(Input data begins)

Definition sample_events_profile (w : option string) : Profile :=
  {| settings :=
       {| wallet_id := w;
          events_config :=
            Some {| topic_maps := sample_maps;
                    producer_conf := [("bootstrap_servers", JStr "kafka")] |} |};
     producer_bound := false |}.

Definition sample_events_event : Events.EventWithMetadata :=
  {| Events.topic := "acapy::record::connections::active";
     Events.payload := 0;
     Events.pattern := "acapy::record::connections::active" |}.

Definition unmapped_event : Events.EventWithMetadata :=
  {| Events.topic := "acapy::record::connections::active";
     Events.payload := 0;
     Events.pattern := "acapy::record::credentials::.*" |}.

Definition world_with (obj : json) : World :=
  {| heap := fun ref => match ref with 0 => obj | _ => JNull end;
     send_calls := []; delivered := []; log := []; bus := [] |}.

(** [body] is a packed message whose envelope gives [recipients]: the
    body is JSON with a [protected] field, the field decodes, after the
    padding has been restored, to ASCII text, and the text is JSON with a
    [recipients] field. *)
Definition packed (body : bytes) (recipients : json) : Prop :=
  exists wrapper protected raw text outer,
    json_loads_bytes body = Some wrapper /\
    py_getitem wrapper "protected" = Ok protected /\
    Relay.b64_to_bytes protected true = Ok raw /\
    decode_ascii raw = Ok text /\
    json_loads text = Some outer /\
    py_getitem outer "recipients" = Ok recipients.

(** The record the relay publishes for a body and a list of key
    identifiers. *)
Definition relay_record (env : option string) (body : bytes)
  (kids : list string) : KafkaRecord :=
  {| rec_topic := Relay.INBOUND_TOPIC env;
     rec_value := body;
     rec_key := Some (encode_utf8 (str_join "," kids)) |}.

(** Sample bodies.  The [protected] field of each is the unpadded
    URL-safe base64 text of the JSON given in its comment. *)

(** [{"recipients":[{"header":{"kid":"A"}},{"header":{"kid":"B"}}]}] *)
Definition body_two_recipients : bytes :=
  encode_utf8 (q "{'protected': 'eyJyZWNpcGllbnRzIjpbeyJoZWFkZXIiOnsia2lkIjoiQSJ9fSx7ImhlYWRlciI6eyJraWQiOiJCIn19XX0', 'iv': 'x'}").

(** [{"recipients":[{"header":{"kid":"did:key:abc"}}]}] *)
Definition body_one_recipient : bytes :=
  encode_utf8 (q "{'protected': 'eyJyZWNpcGllbnRzIjpbeyJoZWFkZXIiOnsia2lkIjoiZGlkOmtleTphYmMifX1dfQ'}").

(** One recipient whose [kid] is the empty string. *)
Definition body_empty_kid : bytes :=
  encode_utf8 (q "{'protected': 'eyJyZWNpcGllbnRzIjpbeyJoZWFkZXIiOnsia2lkIjoiIn19XX0'}").

(** [{"recipients":[{"header":{"kid":"?"}}]}] where [?] is the letter e
    with an acute accent, written as the two bytes of its UTF-8 form. *)
Definition body_accented_kid : bytes :=
  encode_utf8 (q "{'protected': 'eyJyZWNpcGllbnRzIjpbeyJoZWFkZXIiOnsia2lkIjoiw6kifX1dfQ'}").

(** [{"recipients":[]}] *)
Definition body_no_recipients : bytes :=
  encode_utf8 (q "{'protected': 'eyJyZWNpcGllbnRzIjpbXX0'}").

(** An envelope without [protected], and a body that is not JSON. *)
Definition body_no_protected : bytes :=
  encode_utf8 (q "{'ciphertext': 'abc'}").

Definition body_not_json : bytes := encode_utf8 "not json".

(** * The subscriptions of the fixed-pattern bridge *)

Module KafkaQueuePatterns.

(** What [.*$] can match: characters of one line up to the end of the
    text, or up to a line feed that ends the text. *)
Fixpoint line_end (s : string) : bool :=
  match s with
  | EmptyString => true
  | String c r =>
      if Ascii.eqb c LF
      then match r with EmptyString => true | _ => false end
      else line_end r
  end.
(** * ICP registration pipeline: a shallow embedding and its properties

    The development follows the layout of the repository:

    - [Scalar]: the arithmetic the C++ templates are instantiated at
      ([template <typename T>] in [helper_funcs.hpp], [cl_float] and
      [double] in [algorithms.cpp]).  Two interpretations are provided:
      the real numbers (exact arithmetic, in which the algebraic
      properties are stated) and IEEE-754 binary32 (the arithmetic of
      [cl_float], executable, used for the degenerate numeric cases).
    - flat arrays addressed with [uint32_t] index arithmetic, as the
      reference functions of [include/ICP/tests/helper_funcs.hpp] do;
    - the reference functions themselves ([cpuICPMean], [cpuICPS],
      [cpuICPTransformQ], ...);
    - [Reduce::init] / [Reduce::run];
    - the registration step [ICPStep<CR,CW>::run] and the convergence
      controller [ICP<CR,CW>::run] / [check] / [buildRBC]. *)

From Stdlib Require Import String DecimalString.
From Stdlib Require Import List ZArith NArith Lia Bool.
From Stdlib Require Import Reals Lra Psatz RNsatz.
From Stdlib Require Import SpecFloat.
Import ListNotations.

Set Implicit Arguments.

(** ** Scalars *)

(** The operations the sources use on their floating-point types. *)
Class Scalar (T : Type) : Type := {
  s_zero : T;
  s_one : T;
  s_add : T -> T -> T;
  s_sub : T -> T -> T;
  s_mul : T -> T -> T;
  s_div : T -> T -> T;
  s_sqrt : T -> T;                (* std::sqrt *)
  s_ltb : T -> T -> bool;         (* operator< *)
  s_eqb : T -> T -> bool;         (* operator== *)
  s_of_N : N -> T;                (* conversion of an unsigned integer: (T) n *)
  s_ceil : T -> N                 (* std::ceil, converted to an unsigned integer *)
}.

Declare Scope scalar_scope.
Delimit Scope scalar_scope with S.
Notation "a + b" := (s_add a b) : scalar_scope.
Notation "a - b" := (s_sub a b) : scalar_scope.
Notation "a * b" := (s_mul a b) : scalar_scope.
Notation "a / b" := (s_div a b) : scalar_scope.
Notation "a <? b" := (s_ltb a b) : scalar_scope.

(Input data ends)

# [Exercise description]
Each entry is to be retyped exactly as it appears.

# [Answer box]
Definition sample_events_profile (w : option string) : Profile :=
  {| settings :=
       {| wallet_id := w;
          events_config :=
            Some {| topic_maps := sample_maps;
                    producer_conf := [("bootstrap_servers", JStr "kafka")] |} |};
     producer_bound := false |}.

Definition sample_events_event : Events.EventWithMetadata :=
  {| Events.topic := "acapy::record::connections::active";
     Events.payload := 0;
     Events.pattern := "acapy::record::connections::active" |}.

Definition unmapped_event : Events.EventWithMetadata :=
  {| Events.topic := "acapy::record::connections::active";
     Events.payload := 0;
     Events.pattern := "acapy::record::credentials::.*" |}.

Definition world_with (obj : json) : World :=
  {| heap := fun ref => match ref with 0 => obj | _ => JNull end;
     send_calls := []; delivered := []; log := []; bus := [] |}.

(** [body] is a packed message whose envelope gives [recipients]: the
    body is JSON with a [protected] field, the field decodes, after the
    padding has been restored, to ASCII text, and the text is JSON with a
    [recipients] field. *)
Definition packed (body : bytes) (recipients : json) : Prop :=
  exists wrapper protected raw text outer,
    json_loads_bytes body = Some wrapper /\
    py_getitem wrapper "protected" = Ok protected /\
    Relay.b64_to_bytes protected true = Ok raw /\
    decode_ascii raw = Ok text /\
    json_loads text = Some outer /\
    py_getitem outer "recipients" = Ok recipients.

(** The record the relay publishes for a body and a list of key
    identifiers. *)
Definition relay_record (env : option string) (body : bytes)
  (kids : list string) : KafkaRecord :=
  {| rec_topic := Relay.INBOUND_TOPIC env;
     rec_value := body;
     rec_key := Some (encode_utf8 (str_join "," kids)) |}.

(** Sample bodies.  The [protected] field of each is the unpadded
    URL-safe base64 text of the JSON given in its comment. *)

(** [{"recipients":[{"header":{"kid":"A"}},{"header":{"kid":"B"}}]}] *)
Definition body_two_recipients : bytes :=
  encode_utf8 (q "{'protected': 'eyJyZWNpcGllbnRzIjpbeyJoZWFkZXIiOnsia2lkIjoiQSJ9fSx7ImhlYWRlciI6eyJraWQiOiJCIn19XX0', 'iv': 'x'}").

(** [{"recipients":[{"header":{"kid":"did:key:abc"}}]}] *)
Definition body_one_recipient : bytes :=
  encode_utf8 (q "{'protected': 'eyJyZWNpcGllbnRzIjpbeyJoZWFkZXIiOnsia2lkIjoiZGlkOmtleTphYmMifX1dfQ'}").

(** One recipient whose [kid] is the empty string. *)
Definition body_empty_kid : bytes :=
  encode_utf8 (q "{'protected': 'eyJyZWNpcGllbnRzIjpbeyJoZWFkZXIiOnsia2lkIjoiIn19XX0'}").

(** [{"recipients":[{"header":{"kid":"?"}}]}] where [?] is the letter e
    with an acute accent, written as the two bytes of its UTF-8 form. *)
Definition body_accented_kid : bytes :=
  encode_utf8 (q "{'protected': 'eyJyZWNpcGllbnRzIjpbeyJoZWFkZXIiOnsia2lkIjoiw6kifX1dfQ'}").

(** [{"recipients":[]}] *)
Definition body_no_recipients : bytes :=
  encode_utf8 (q "{'protected': 'eyJyZWNpcGllbnRzIjpbXX0'}").

(** An envelope without [protected], and a body that is not JSON. *)
Definition body_no_protected : bytes :=
  encode_utf8 (q "{'ciphertext': 'abc'}").

Definition body_not_json : bytes := encode_utf8 "not json".

(** * The subscriptions of the fixed-pattern bridge *)

Module KafkaQueuePatterns.

(** What [.*$] can match: characters of one line up to the end of the
    text, or up to a line feed that ends the text. *)
Fixpoint line_end (s : string) : bool :=
  match s with
  | EmptyString => true
  | String c r =>
      if Ascii.eqb c LF
      then match r with EmptyString => true | _ => false end
      else line_end r
  end.
(** * ICP registration pipeline: a shallow embedding and its properties

    The development follows the layout of the repository:

    - [Scalar]: the arithmetic the C++ templates are instantiated at
      ([template <typename T>] in [helper_funcs.hpp], [cl_float] and
      [double] in [algorithms.cpp]).  Two interpretations are provided:
      the real numbers (exact arithmetic, in which the algebraic
      properties are stated) and IEEE-754 binary32 (the arithmetic of
      [cl_float], executable, used for the degenerate numeric cases).
    - flat arrays addressed with [uint32_t] index arithmetic, as the
      reference functions of [include/ICP/tests/helper_funcs.hpp] do;
    - the reference functions themselves ([cpuICPMean], [cpuICPS],
      [cpuICPTransformQ], ...);
    - [Reduce::init] / [Reduce::run];
    - the registration step [ICPStep<CR,CW>::run] and the convergence
      controller [ICP<CR,CW>::run] / [check] / [buildRBC]. *)

From Stdlib Require Import String DecimalString.
From Stdlib Require Import List ZArith NArith Lia Bool.
From Stdlib Require Import Reals Lra Psatz RNsatz.
From Stdlib Require Import SpecFloat.
Import ListNotations.

Set Implicit Arguments.

(** ** Scalars *)

(** The operations the sources use on their floating-point types. *)
Class Scalar (T : Type) : Type := {
  s_zero : T;
  s_one : T;
  s_add : T -> T -> T;
  s_sub : T -> T -> T;
  s_mul : T -> T -> T;
  s_div : T -> T -> T;
  s_sqrt : T -> T;                (* std::sqrt *)
  s_ltb : T -> T -> bool;         (* operator< *)
  s_eqb : T -> T -> bool;         (* operator== *)
  s_of_N : N -> T;                (* conversion of an unsigned integer: (T) n *)
  s_ceil : T -> N                 (* std::ceil, converted to an unsigned integer *)
}.

Declare Scope scalar_scope.
Delimit Scope scalar_scope with S.
Notation "a + b" := (s_add a b) : scalar_scope.
Notation "a - b" := (s_sub a b) : scalar_scope.
Notation "a * b" := (s_mul a b) : scalar_scope.
Notation "a / b" := (s_div a b) : scalar_scope.
Notation "a <? b" := (s_ltb a b) : scalar_scope.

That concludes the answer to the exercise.